__Stored data__:
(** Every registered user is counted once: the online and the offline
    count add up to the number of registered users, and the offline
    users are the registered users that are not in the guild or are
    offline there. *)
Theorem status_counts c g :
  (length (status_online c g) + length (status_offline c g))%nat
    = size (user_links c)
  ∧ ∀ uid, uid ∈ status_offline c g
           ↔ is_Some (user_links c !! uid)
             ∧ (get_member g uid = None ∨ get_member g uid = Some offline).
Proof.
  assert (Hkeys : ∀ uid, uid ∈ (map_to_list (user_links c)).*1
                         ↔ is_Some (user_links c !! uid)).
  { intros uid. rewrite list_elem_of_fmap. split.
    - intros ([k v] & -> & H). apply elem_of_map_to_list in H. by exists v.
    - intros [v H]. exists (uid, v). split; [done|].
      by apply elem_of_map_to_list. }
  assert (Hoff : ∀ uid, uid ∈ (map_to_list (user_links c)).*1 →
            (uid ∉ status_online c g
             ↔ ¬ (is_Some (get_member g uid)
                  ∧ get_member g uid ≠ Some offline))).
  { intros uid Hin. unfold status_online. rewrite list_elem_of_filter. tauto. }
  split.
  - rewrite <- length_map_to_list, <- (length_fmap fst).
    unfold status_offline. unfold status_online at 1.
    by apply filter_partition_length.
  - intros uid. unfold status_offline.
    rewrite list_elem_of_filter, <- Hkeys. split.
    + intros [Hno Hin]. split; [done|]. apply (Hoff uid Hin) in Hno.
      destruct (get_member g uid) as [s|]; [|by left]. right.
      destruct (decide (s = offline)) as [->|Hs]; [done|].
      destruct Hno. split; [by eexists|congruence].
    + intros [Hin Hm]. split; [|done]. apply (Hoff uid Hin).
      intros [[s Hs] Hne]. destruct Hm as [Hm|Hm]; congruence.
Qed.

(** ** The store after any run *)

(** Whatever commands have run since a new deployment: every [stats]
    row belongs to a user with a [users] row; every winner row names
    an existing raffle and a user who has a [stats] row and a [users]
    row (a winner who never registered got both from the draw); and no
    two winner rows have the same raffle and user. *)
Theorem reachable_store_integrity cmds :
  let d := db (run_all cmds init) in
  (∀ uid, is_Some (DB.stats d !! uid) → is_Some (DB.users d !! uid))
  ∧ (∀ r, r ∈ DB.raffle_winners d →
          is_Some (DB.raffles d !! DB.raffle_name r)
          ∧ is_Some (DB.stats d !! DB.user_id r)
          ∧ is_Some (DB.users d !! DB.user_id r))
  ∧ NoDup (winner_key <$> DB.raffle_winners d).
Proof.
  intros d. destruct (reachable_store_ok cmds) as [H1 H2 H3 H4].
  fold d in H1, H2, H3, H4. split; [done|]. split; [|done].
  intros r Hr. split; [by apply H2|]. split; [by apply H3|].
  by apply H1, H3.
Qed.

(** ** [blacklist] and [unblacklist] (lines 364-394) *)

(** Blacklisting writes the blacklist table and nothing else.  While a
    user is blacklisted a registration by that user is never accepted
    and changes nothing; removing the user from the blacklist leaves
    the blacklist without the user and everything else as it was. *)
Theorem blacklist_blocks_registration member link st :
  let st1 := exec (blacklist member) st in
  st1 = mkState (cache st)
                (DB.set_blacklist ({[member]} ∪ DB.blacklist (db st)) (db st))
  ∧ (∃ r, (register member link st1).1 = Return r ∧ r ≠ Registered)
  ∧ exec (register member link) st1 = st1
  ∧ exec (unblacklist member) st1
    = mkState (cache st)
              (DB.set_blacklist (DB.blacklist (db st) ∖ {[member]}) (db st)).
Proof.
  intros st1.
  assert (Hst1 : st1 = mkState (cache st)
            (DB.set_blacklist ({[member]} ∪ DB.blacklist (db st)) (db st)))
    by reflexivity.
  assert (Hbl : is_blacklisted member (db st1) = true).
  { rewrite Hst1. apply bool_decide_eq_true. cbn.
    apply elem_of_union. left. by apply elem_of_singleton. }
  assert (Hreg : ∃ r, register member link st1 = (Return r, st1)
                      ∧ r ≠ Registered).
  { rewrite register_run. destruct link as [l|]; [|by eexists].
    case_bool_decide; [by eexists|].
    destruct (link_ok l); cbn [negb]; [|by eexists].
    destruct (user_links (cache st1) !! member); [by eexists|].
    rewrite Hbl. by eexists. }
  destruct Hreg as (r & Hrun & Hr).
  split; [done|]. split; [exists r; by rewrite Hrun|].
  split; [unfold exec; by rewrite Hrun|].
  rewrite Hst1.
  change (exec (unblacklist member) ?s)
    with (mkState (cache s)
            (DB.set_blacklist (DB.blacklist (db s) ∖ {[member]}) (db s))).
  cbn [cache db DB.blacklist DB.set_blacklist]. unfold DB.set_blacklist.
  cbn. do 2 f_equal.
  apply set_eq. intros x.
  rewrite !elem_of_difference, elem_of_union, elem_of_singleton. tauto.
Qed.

__Assignment__: The line above containing "row belongs to", the line containing "two winner rows", and every line between them are to be transcribed exactly; no other line is wanted.

__Task response__:
    row belongs to a user with a [users] row; every winner row names
    an existing raffle and a user who has a [stats] row and a [users]
    row (a winner who never registered got both from the draw); and no
    two winner rows have the same raffle and user. *)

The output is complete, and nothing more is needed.